Exercise requirements:
Set down exactly the lines below between the line holding "Lemma applyEvent_inv T" and the line holding "Hint Resolve remember_inv", inclusive; no other line belongs in the answer.

Collected data:
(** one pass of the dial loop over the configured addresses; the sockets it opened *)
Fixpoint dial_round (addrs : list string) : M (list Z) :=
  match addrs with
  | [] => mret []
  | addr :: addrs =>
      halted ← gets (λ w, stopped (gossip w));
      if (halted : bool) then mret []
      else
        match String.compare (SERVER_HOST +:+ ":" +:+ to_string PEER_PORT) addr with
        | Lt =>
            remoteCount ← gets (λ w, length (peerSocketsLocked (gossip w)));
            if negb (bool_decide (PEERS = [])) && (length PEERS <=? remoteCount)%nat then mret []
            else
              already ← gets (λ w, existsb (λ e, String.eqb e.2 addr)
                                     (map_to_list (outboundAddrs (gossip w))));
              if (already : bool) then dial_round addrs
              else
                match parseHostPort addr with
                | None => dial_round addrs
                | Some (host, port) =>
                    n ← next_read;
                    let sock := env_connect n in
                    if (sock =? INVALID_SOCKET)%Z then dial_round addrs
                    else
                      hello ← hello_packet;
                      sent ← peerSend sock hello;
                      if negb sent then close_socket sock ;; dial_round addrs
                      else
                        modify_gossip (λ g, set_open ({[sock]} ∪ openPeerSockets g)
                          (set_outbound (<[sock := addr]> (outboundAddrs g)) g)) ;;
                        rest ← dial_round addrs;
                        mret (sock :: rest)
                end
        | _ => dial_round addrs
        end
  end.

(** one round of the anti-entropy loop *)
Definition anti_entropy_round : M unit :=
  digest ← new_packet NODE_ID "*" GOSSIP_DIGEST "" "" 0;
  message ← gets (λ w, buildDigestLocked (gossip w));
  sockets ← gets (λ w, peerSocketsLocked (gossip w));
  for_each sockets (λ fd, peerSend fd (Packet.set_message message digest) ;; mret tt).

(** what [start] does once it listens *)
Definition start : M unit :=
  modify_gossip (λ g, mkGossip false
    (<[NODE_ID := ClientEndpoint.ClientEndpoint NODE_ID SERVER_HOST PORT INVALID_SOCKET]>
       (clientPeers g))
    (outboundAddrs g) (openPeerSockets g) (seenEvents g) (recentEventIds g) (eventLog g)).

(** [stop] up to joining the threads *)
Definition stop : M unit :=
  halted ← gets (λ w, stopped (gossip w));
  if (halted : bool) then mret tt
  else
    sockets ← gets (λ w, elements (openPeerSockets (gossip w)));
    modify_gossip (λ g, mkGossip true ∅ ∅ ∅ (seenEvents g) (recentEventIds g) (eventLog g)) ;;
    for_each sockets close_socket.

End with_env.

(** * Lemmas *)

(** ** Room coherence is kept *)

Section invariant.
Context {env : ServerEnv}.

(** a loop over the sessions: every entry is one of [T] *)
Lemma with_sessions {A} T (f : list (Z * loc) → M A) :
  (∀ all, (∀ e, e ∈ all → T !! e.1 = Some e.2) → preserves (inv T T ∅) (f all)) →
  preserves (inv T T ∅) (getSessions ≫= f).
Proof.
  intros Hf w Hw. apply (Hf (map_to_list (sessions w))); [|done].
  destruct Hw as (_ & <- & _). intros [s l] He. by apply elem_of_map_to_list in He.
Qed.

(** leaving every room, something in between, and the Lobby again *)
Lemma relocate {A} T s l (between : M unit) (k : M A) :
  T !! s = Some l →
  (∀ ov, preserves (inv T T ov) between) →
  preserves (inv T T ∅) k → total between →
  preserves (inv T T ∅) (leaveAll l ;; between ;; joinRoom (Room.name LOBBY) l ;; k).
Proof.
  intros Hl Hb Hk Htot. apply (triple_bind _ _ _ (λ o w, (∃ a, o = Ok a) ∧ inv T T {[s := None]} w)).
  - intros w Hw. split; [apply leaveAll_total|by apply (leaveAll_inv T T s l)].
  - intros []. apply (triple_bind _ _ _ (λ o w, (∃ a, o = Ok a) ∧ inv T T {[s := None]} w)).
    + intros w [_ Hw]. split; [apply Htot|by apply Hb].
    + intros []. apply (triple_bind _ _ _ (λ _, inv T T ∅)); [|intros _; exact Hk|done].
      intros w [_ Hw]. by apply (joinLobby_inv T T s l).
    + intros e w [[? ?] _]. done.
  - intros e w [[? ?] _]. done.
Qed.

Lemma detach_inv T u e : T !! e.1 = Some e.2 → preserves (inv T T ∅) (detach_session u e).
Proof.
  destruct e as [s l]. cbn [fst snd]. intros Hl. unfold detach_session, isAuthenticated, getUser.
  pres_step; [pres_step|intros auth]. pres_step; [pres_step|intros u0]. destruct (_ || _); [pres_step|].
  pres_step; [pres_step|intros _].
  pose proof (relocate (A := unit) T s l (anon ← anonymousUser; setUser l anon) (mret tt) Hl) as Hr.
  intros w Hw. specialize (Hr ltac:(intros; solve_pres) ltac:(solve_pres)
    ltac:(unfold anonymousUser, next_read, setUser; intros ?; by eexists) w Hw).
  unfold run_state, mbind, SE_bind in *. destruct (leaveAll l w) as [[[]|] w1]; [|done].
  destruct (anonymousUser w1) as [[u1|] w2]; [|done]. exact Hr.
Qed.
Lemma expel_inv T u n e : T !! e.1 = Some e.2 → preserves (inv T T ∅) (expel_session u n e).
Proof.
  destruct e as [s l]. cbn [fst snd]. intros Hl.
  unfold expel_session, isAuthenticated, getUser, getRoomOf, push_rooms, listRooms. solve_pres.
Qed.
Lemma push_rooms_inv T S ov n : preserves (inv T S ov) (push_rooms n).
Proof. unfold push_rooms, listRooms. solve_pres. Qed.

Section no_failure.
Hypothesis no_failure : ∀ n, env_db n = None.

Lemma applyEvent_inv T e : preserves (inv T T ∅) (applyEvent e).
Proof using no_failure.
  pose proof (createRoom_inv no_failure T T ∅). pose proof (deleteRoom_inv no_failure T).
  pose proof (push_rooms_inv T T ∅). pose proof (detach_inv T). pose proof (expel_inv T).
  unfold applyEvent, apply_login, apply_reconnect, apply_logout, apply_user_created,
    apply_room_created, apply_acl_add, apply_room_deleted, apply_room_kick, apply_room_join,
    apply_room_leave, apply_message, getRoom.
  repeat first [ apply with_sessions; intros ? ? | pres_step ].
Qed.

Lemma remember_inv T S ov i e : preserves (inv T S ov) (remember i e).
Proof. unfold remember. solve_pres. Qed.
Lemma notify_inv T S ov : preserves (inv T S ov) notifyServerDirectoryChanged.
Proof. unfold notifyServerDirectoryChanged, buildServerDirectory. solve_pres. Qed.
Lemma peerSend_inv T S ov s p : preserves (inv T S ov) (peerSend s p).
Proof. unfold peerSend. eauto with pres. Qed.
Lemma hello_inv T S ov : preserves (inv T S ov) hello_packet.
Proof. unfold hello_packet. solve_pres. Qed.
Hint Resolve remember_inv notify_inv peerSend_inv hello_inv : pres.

* * *

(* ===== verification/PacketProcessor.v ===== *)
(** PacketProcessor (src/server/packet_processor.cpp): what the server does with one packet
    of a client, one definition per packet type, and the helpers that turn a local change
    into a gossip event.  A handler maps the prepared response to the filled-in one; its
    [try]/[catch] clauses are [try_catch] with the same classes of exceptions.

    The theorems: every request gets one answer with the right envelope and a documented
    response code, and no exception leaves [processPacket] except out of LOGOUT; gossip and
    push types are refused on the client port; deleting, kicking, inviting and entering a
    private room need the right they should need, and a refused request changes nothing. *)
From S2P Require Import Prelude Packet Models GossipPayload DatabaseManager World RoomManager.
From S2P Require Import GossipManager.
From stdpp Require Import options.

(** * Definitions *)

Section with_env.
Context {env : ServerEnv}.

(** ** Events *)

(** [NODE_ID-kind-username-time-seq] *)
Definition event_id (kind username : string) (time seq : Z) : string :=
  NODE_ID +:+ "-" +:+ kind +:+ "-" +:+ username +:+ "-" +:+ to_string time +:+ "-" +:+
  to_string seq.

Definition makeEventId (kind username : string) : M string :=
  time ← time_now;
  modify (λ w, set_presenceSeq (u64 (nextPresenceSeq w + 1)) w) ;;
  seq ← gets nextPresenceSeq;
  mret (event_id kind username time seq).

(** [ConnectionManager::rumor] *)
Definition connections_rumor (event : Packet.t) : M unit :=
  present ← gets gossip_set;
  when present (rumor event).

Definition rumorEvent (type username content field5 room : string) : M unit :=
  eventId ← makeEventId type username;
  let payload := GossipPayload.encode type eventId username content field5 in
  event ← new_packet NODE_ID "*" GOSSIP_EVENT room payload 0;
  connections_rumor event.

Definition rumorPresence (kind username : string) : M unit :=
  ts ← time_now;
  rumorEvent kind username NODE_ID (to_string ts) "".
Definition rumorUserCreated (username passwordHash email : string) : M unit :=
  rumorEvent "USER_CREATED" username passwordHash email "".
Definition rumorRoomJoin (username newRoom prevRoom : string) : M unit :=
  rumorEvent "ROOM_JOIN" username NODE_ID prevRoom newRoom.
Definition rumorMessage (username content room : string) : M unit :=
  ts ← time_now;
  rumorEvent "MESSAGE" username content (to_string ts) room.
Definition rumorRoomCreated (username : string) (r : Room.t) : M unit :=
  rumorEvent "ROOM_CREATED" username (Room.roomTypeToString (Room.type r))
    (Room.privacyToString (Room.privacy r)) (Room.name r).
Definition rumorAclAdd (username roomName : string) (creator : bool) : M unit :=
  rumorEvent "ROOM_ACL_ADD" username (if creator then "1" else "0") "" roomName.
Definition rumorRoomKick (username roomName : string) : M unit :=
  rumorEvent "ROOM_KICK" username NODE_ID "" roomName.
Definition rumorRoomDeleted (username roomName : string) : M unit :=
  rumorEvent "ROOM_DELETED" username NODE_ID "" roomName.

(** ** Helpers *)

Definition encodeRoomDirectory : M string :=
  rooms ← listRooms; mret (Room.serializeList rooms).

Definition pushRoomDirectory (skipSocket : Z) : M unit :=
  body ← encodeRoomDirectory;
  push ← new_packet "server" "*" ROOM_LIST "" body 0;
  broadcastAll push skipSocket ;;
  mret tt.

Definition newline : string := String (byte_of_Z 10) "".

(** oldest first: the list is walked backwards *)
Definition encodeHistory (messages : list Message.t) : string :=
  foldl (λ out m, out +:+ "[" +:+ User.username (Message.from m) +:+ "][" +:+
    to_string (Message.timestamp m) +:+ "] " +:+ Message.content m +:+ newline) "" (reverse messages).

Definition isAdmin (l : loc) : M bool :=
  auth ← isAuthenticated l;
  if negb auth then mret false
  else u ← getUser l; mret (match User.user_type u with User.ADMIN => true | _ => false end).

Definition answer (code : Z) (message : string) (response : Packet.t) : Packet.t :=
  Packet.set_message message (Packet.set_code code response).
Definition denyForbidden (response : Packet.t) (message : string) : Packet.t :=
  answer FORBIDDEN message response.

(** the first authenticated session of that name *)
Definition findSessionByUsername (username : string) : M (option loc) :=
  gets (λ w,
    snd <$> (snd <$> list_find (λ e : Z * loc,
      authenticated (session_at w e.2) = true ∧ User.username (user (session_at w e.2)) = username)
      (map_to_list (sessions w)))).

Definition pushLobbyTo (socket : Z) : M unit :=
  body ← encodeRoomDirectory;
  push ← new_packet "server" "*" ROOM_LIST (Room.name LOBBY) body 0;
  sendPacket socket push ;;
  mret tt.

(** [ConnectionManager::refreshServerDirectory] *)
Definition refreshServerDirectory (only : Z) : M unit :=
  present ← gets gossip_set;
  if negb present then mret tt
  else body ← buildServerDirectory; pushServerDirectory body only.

Your solution:
Lemma applyEvent_inv T e : preserves (inv T T ∅) (applyEvent e).
Proof using no_failure.
  pose proof (createRoom_inv no_failure T T ∅). pose proof (deleteRoom_inv no_failure T).
  pose proof (push_rooms_inv T T ∅). pose proof (detach_inv T). pose proof (expel_inv T).
  unfold applyEvent, apply_login, apply_reconnect, apply_logout, apply_user_created,
    apply_room_created, apply_acl_add, apply_room_deleted, apply_room_kick, apply_room_join,
    apply_room_leave, apply_message, getRoom.
  repeat first [ apply with_sessions; intros ? ? | pres_step ].
Qed.

Lemma remember_inv T S ov i e : preserves (inv T S ov) (remember i e).
Proof. unfold remember. solve_pres. Qed.
Lemma notify_inv T S ov : preserves (inv T S ov) notifyServerDirectoryChanged.
Proof. unfold notifyServerDirectoryChanged, buildServerDirectory. solve_pres. Qed.
Lemma peerSend_inv T S ov s p : preserves (inv T S ov) (peerSend s p).
Proof. unfold peerSend. eauto with pres. Qed.
Lemma hello_inv T S ov : preserves (inv T S ov) hello_packet.
Proof. unfold hello_packet. solve_pres. Qed.
Hint Resolve remember_inv notify_inv peerSend_inv hello_inv : pres.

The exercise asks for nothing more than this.